Reincarnation (輪廻, Rinne) is a 2005 Japanese horror film, directed by Takashi Shimizu. It centers on a hopeful actress who won a role in a film that takes her, the cast, and the crew to a hotel where the present soon collides with the past.

It was released as a part of the six-volume J-Horror Theater.

==Plot==
In 1970, Professor Norihasa Omori visits a local hotel and films himself killing 11 of the hotel guests, employees, and his own children before committing suicide, all as part of his wish to understand reincarnation. The footage of the murders disappears.

35 years later, horror movie director Ikuo Matsumura decides to make a film about the massacre. As the shoot draws near, Nagisa Sugiura, the actress set to star as Omori's daughter Chisato, is haunted by the ghosts of the victims. She begins hallucinating and is plagued by nightmares of the killings. She discovers an old film camera similar to the one Omori used.

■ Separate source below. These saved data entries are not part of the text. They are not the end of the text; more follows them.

Lemma ids_from_reuse prev q ps k v n n' :
  ids_ok (q :: prev) n → ids_from prev ps n n' → ids_from (q :: prev) (Pair (id q) k v :: ps) n n'.
Proof.
  intros [[Hq _]%NoDup_cons Hk] [Hn Hp]. split.
  - cbn. constructor; [|done]. intros (p & Ep & Hin)%list_elem_of_fmap.
    destruct (Hp p Hin) as [H|(m & Hm & Em)]; [by rewrite <-Ep in H|].
    destruct (Hk q) as (m' & ? & Em'); [by left|]. rewrite Em', Em in Ep. apply kv_inj in Ep. lia.
  - intros p [->|Hin]%elem_of_cons; [left; by left|].
    destruct (Hp p Hin) as [?|?]; [left; by right|by right].
Qed.

Lemma ids_ok_tail q prev n : ids_ok (q :: prev) n → ids_ok prev n.
Proof. intros H. eapply pair_ids_mono; [|exact H]. by apply sublist_cons. Qed.

Lemma ids_ok_later prev n m : (n ≤ m)%N → ids_ok prev n → ids_ok prev m.
Proof.
  intros Hle [Hn Hk]. split; [done|]. intros p Hp. destruct (Hk p Hp) as (i & ? & ?).
  exists i. split; [lia|done].
Qed.

Lemma ids_from_cons prev q ps n n' : ids_from prev ps n n' → ids_from (q :: prev) ps n n'.
Proof.
  intros [Hn Hp]. split; [done|]. intros p Hin.
  destruct (Hp p Hin) as [?|?]; [left; by right|by right].
Qed.
(* ===== verification/ExactIntegers.v ===== *)
(** * Sums of integers in binary64

    JavaScript adds doubles; for non-negative integers below [2^53] nothing is
    rounded.  This file proves it for the arithmetic of the Standard Library
    ([SpecFloat]) and carries it over to sums of lists. *)
From Stdlib Require Import SpecFloat.
From S2P Require Import Prelude JsNumber.
Local Open Scope Z_scope.

Lemma digits2_log2 p : Z.pos (digits2_pos p) = Z.log2 (Z.pos p) + 1.
Proof. rewrite digits2_pos_size. destruct p; cbn; lia. Qed.

Lemma iter_pos_nat {A} (f : A → A) p x : SpecFloat.iter_pos f p x = Nat.iter (Pos.to_nat p) f x.
Proof.
  revert x. induction p as [p IH|p IH|]; intros x; cbn [SpecFloat.iter_pos].
  - rewrite !IH, Pos2Nat.inj_xI. replace (S (2 * Pos.to_nat p)) with (Pos.to_nat p + (Pos.to_nat p + 1))%nat by lia.
    by rewrite !Nat.iter_add.
  - rewrite !IH, Pos2Nat.inj_xO. replace (2 * Pos.to_nat p)%nat with (Pos.to_nat p + Pos.to_nat p)%nat by lia.
    by rewrite Nat.iter_add.
  - done.
Qed.

(** Shifting out zeros is exact. *)
Lemma shr_zeros n m : 0 < m →
  Nat.iter n shr_1 (Build_shr_record (m * 2 ^ Z.of_nat n) false false) = Build_shr_record m false false.
Proof.
  revert m. induction n as [|n IH]; intros m Hm; [cbn; f_equal; lia|]. rewrite Nat.iter_succ.
  replace (m * 2 ^ Z.of_nat (S n)) with (m * 2 * 2 ^ Z.of_nat n) by (rewrite Nat2Z.inj_succ, Z.pow_succ_r; lia).
  rewrite IH by lia. destruct m as [|p|p]; [lia| |lia]. rewrite Z.mul_comm. done.
Qed.

Lemma shl_zeros d m : Z.pos (Pos.iter xO m d) = Z.pos m * 2 ^ Z.pos d.
Proof.
  induction d as [|d IH] using Pos.peano_ind; [cbn; lia|].
  rewrite Pos.iter_succ, Pos2Z.inj_xO, IH, Pos2Z.inj_succ, Z.pow_succ_r by lia. lia.
Qed.

(** A mantissa of 53 bits is left alone. *)
Lemma round_canonical s m e : 2 ^ 52 ≤ Z.pos m < 2 ^ 53 → -1074 ≤ e ≤ 971 →
  binary_round_aux 53 1024 s (Z.pos m) e loc_Exact = S754_finite s m e.
Proof.
  intros Hm He. assert (Z.log2 (Z.pos m) = 52) as Hl by (apply Z.log2_unique; lia).
  assert (shr_fexp 53 1024 (Z.pos m) e loc_Exact = (Build_shr_record (Z.pos m) false false, e)) as Hs.
  { unfold shr_fexp, fexp, SpecFloat.emin. change (Zdigits2 (Z.pos m)) with (Z.pos (digits2_pos m)).
    rewrite digits2_log2, Hl. replace (Z.max _ _ - e) with 0 by lia. done. }
  unfold binary_round_aux. rewrite Hs. cbn [loc_of_shr_record round_nearest_even shr_m]. rewrite Hs. cbn [shr_m].
  destruct (Z.leb_spec e (1024 - 53)); [done|lia].
Qed.

(** Rounding a mantissa whose value has 53 bits. *)
Lemma round_exact s p e m e' :
  2 ^ 52 ≤ Z.pos m < 2 ^ 53 → -1074 ≤ e' ≤ 971 →
  (e' ≤ e ∧ Z.pos m = Z.pos p * 2 ^ (e - e')) ∨ (e < e' ∧ Z.pos p = Z.pos m * 2 ^ (e' - e)) →
  binary_round 53 1024 s p e = S754_finite s m e'.
Proof.
  intros Hm He' Hpm. assert (Z.log2 (Z.pos m) = 52) as Hl by (apply Z.log2_unique; lia).
  assert (fexp 53 1024 (Z.pos (digits2_pos p) + e) = e') as Hf.
  { unfold fexp, SpecFloat.emin. rewrite digits2_log2. destruct Hpm as [[Hle Hm']|[Hlt Hp]].
    - rewrite Hm', Z.log2_mul_pow2 in Hl by lia. lia.
    - rewrite Hp, Z.log2_mul_pow2 by lia. lia. }
  unfold binary_round. rewrite Hf. destruct Hpm as [[Hle Hm']|[Hlt Hp]].
  - assert (shl_align p e e' = (m, e')) as ->; [|by apply round_canonical].
    unfold shl_align. destruct (e' - e) as [|d|d] eqn:E; [|lia|].
    + assert (e = e') as -> by lia. rewrite Z.sub_diag in Hm'. f_equal. lia.
    + f_equal. apply (inj Z.pos). rewrite shl_zeros, Hm'. do 2 f_equal. lia.
  - assert (shl_align p e e' = (p, e)) as ->.
    { unfold shl_align. destruct (e' - e) eqn:E; [done|done|lia]. }
    unfold binary_round_aux.
    assert (shr_fexp 53 1024 (Z.pos p) e loc_Exact = (Build_shr_record (Z.pos m) false false, e')) as ->.
    { unfold shr_fexp. change (Zdigits2 (Z.pos p)) with (Z.pos (digits2_pos p)). rewrite Hf. unfold shr.
      destruct (e' - e) as [|d|d] eqn:E; [lia| |lia]. rewrite iter_pos_nat. cbn [shr_record_of_loc].
      rewrite Hp, <-(positive_nat_Z d), shr_zeros by lia. f_equal. lia. }
    cbn [loc_of_shr_record round_nearest_even shr_m].
    pose proof (round_canonical s m e' Hm He') as Hr. unfold binary_round_aux in Hr.
    assert (shr_fexp 53 1024 (Z.pos m) e' loc_Exact = (Build_shr_record (Z.pos m) false false, e')) as Hs.
    { unfold shr_fexp, fexp, SpecFloat.emin. change (Zdigits2 (Z.pos m)) with (Z.pos (digits2_pos m)).
      rewrite digits2_log2, Hl. replace (Z.max _ _ - e') with 0 by lia. done. }
    rewrite Hs in Hr. cbn [loc_of_shr_record round_nearest_even shr_m] in Hr. by rewrite Hs in *.
Qed.

(** The mantissa of an integer. *)
Definition mant (z : Z) : Z := z * 2 ^ (52 - Z.log2 z).

Lemma mant_bounds z : 0 < z < 2 ^ 53 → 2 ^ 52 ≤ mant z < 2 ^ 53 ∧ 0 ≤ Z.log2 z ≤ 52.
Proof.
  intros Hz. pose proof (Z.log2_spec z) as [H1 H2]; [lia|].
  assert (0 ≤ Z.log2 z ≤ 52) as Hl.
  { split; [apply Z.log2_nonneg|]. apply Z.lt_succ_r. apply Z.log2_lt_pow2; lia. }
  split; [|done]. unfold mant.
  assert (2 ^ 52 = 2 ^ Z.log2 z * 2 ^ (52 - Z.log2 z)) as H52 by (rewrite <-Z.pow_add_r by lia; f_equal; lia).
  assert (2 ^ 53 = 2 ^ Z.succ (Z.log2 z) * 2 ^ (52 - Z.log2 z)) as H53 by (rewrite <-Z.pow_add_r by lia; f_equal; lia).
  rewrite H53. assert (0 < 2 ^ (52 - Z.log2 z)) by (apply Z.pow_pos_nonneg; lia). rewrite H52. split; nia.
Qed.

(** Every way to write an integer as a scaled mantissa is rounded to it. *)
Lemma normalize_integer z k : 0 < z < 2 ^ 53 → 0 ≤ k →
  binary_normalize 53 1024 (z * 2 ^ k) (- k) false
  = S754_finite false (Z.to_pos (mant z)) (Z.log2 z - 52).
Proof.
  intros Hz Hk. destruct (mant_bounds z Hz) as [Hm Hl]. assert (0 < 2 ^ k) by (apply Z.pow_pos_nonneg; lia).
  destruct (z * 2 ^ k) as [|p|p] eqn:E; [nia| |nia]. cbn [binary_normalize].
  apply round_exact; rewrite ?Z2Pos.id by lia; [done|lia|].
  destruct (Z_le_gt_dec (Z.log2 z - 52) (- k)) as [Hle|Hgt].
  - left. split; [done|]. rewrite <-E. unfold mant. rewrite <-Z.mul_assoc, <-Z.pow_add_r by lia. do 2 f_equal. lia.
  - right. split; [lia|]. rewrite <-E. unfold mant. rewrite <-Z.mul_assoc, <-Z.pow_add_r by lia. do 2 f_equal. lia.
Qed.

Lemma num_of_Z_pos z : 0 < z < 2 ^ 53 →
  num_of_Z z = S754_finite false (Z.to_pos (mant z)) (Z.log2 z - 52).
Proof. intros Hz. rewrite <-(normalize_integer z 0) by lia. unfold num_of_Z. f_equal; lia. Qed.

Lemma align_integer z ez : 0 < z < 2 ^ 53 → ez ≤ Z.log2 z - 52 →
  Z.pos (shl_align (Z.to_pos (mant z)) (Z.log2 z - 52) ez).1 = z * 2 ^ (- ez).
Proof.
  intros Hz He. destruct (mant_bounds z Hz) as [Hm Hl]. unfold shl_align.
  destruct (ez - (Z.log2 z - 52)) as [|d|d] eqn:E; [|lia|].
  - cbn. rewrite Z2Pos.id by lia. unfold mant. do 2 f_equal. lia.
  - cbn. rewrite shl_zeros, Z2Pos.id by lia. unfold mant. rewrite <-Z.mul_assoc, <-Z.pow_add_r by lia.
    do 2 f_equal. lia.
Qed.

(** The sum of two integers is exact. *)
Lemma num_add_exact a b : 0 ≤ a → 0 ≤ b → a + b < 2 ^ 53 →
  num_add (num_of_Z a) (num_of_Z b) = num_of_Z (a + b).
Proof.
  intros Ha Hb Hab. destruct (decide (a = 0)) as [->|Ha0].
  { destruct (decide (b = 0)) as [->|Hb0]; [done|]. rewrite Z.add_0_l, (num_of_Z_pos b) by lia. done. }
  destruct (decide (b = 0)) as [->|Hb0].
  { rewrite Z.add_0_r, (num_of_Z_pos a) by lia. done. }
  rewrite !num_of_Z_pos by lia. unfold num_add, SFadd.
  destruct (mant_bounds a) as [_ Hla]; [lia|]. destruct (mant_bounds b) as [_ Hlb]; [lia|].
  set (ez := Z.min _ _). assert (ez ≤ 0 ∧ ez ≤ Z.log2 a - 52 ∧ ez ≤ Z.log2 b - 52) as (H0 & H1 & H2) by lia.
  cbn [cond_Zopp]. rewrite !align_integer by lia. rewrite <-Z.mul_add_distr_r.
  rewrite <-(Z.opp_involutive ez) at 2. apply normalize_integer; lia.
Qed.

(** ** Sums *)

Definition sum_Z (l : list Z) : Z := foldr Z.add 0 l.

Lemma sum_Z_nonneg l : Forall (λ z, 0 ≤ z) l → 0 ≤ sum_Z l.
Proof. induction 1; unfold sum_Z in *; cbn; lia. Qed.

Lemma sum_Z_app l1 l2 : sum_Z (l1 ++ l2) = sum_Z l1 + sum_Z l2.
Proof.
  induction l1 as [|x l1 IH]; [done|]. change (x + sum_Z (l1 ++ l2) = x + sum_Z l1 + sum_Z l2). lia.
Qed.

Lemma sum_Z_perm l1 l2 : l1 ≡ₚ l2 → sum_Z l1 = sum_Z l2.
Proof. induction 1; unfold sum_Z in *; cbn in *; lia. Qed.

(** JavaScript's running sum of non-negative integers is their sum, as
    long as the total stays below [2^53]. *)
Lemma sum_exact l a : 0 ≤ a → Forall (λ z, 0 ≤ z) l → a + sum_Z l < 2 ^ 53 →
  foldl (λ acc z, num_add acc (num_of_Z z)) (num_of_Z a) l = num_of_Z (a + sum_Z l).
Proof.
  intros Ha Hl. revert a Ha. induction Hl as [|z l Hz Hl IH]; intros a Ha Hs.
  - by rewrite Z.add_0_r.
  - change (sum_Z (z :: l)) with (z + sum_Z l) in *. cbn. pose proof (sum_Z_nonneg l Hl). rewrite num_add_exact by lia.
    rewrite IH by lia. f_equal. lia.
Qed.

(** Integers are equal as doubles only when they are equal. *)
Lemma num_eqb_integers a b : 0 ≤ a < 2 ^ 53 → 0 ≤ b < 2 ^ 53 → num_eqb (num_of_Z a) (num_of_Z b) = bool_decide (a = b).
Proof.
  intros Ha Hb. destruct (decide (a = 0)) as [->|Ha0], (decide (b = 0)) as [->|Hb0].
  - done.
  - rewrite (num_of_Z_pos b), bool_decide_false by lia. done.
  - rewrite (num_of_Z_pos a), bool_decide_false by lia. done.
  - rewrite (num_of_Z_pos a), (num_of_Z_pos b) by lia. unfold num_eqb, SFeqb. cbn [SFcompare].
    destruct (Z.compare_spec (Z.log2 a - 52) (Z.log2 b - 52)) as [El|El|El];
      [|rewrite bool_decide_false by (intros ->; lia); done..].
    match goal with |- context [Pos.compare_cont Eq ?x ?y] => change (Pos.compare_cont Eq x y) with (x ?= y)%positive end.
    rewrite Pos2Z.inj_compare. destruct (mant_bounds a) as [Hma _], (mant_bounds b) as [Hmb _]; [lia..|].
    rewrite !Z2Pos.id by lia. assert (Z.log2 a = Z.log2 b) as E by lia. unfold mant in *. rewrite E in *.
    assert (0 < 2 ^ (52 - Z.log2 b)) by (apply Z.pow_pos_nonneg; [lia|]; pose proof (mant_bounds b); lia).
    destruct (Z.compare_spec (a * 2 ^ (52 - Z.log2 b)) (b * 2 ^ (52 - Z.log2 b))) as [Em|Em|Em].
    + rewrite bool_decide_true; [done|nia].
    + rewrite bool_decide_false; [done|nia].
    + rewrite bool_decide_false; [done|nia].
Qed.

College student Yayoi Kinoshita meets Yuka Morita, an actress who had auditioned for Ikuo's movie. Yuka says she remembers things from a "past life" and shows Yayoi a birthmark that looks like evidence of strangulation. Ghosts later drag Yuka away. Yayoi's research takes her to the only survivor of the massacre: Omori's wife, Ayumi. She explains that Omori had become obsessed with the idea that the body is just a vessel.

During filming, Nagisa starts hallucinating. Her agent reviews the camera, which consists of the film Omori took as he committed the murders. As this film plays, Nagisa reenacts the events in her hallucination. She witnesses the actors, including Yayoi and Ikuo, and the two men at the start of the movie, transform into the people they portray. With the victims walking toward her, she escapes and runs into town. Simultaneously, her agent watches the film of this escape from Omori's POV. Nagisa finds herself cornered in a store and grabs a piece of glass to kill herself. She looks at her reflection and sees Omori's face. Her agent watches Omori in his film, revealing Nagisa's reflection instead of his own in the glass before he cuts his own throat. Nagisa starts to reenact Omori's suicide, but the doll stops her to tell her they will be together forever.

A group of executives watches Nagisa take. Among them is Ayumi. Near the end, Nagisa collapses, shaking and screaming as crew members come to her aid. The professor's wife has her two children, and she smiles. Sometime later, in a mental ward, Nagisa is bound in a full-body wrap and still haunted by the souls of Omori's children. Ayumi looks at her through the door window, then passes her children's favorite toys to Nagisa: a red ball and a doll. Nagisa screams but eventually calms down with a sinister smile as the ghosts of the children close in on her.

==Release==
The film was released as part of producer Takashige Ichise's J-Horror Theater series along with Infection, Premonition, and Retribution, among others.

Reincarnation premiered at the 18th Tokyo International Film Festival in October 2005. Reincarnation was distributed theatrically by Toho on January 7, 2006. The film was released by Lionsgate on November 18, 2006 in the United States.

It was theatrically released in the United States as one of the eight films in the nationwide film festival After Dark Horrorfest, which ran November 17 through 21, 2006.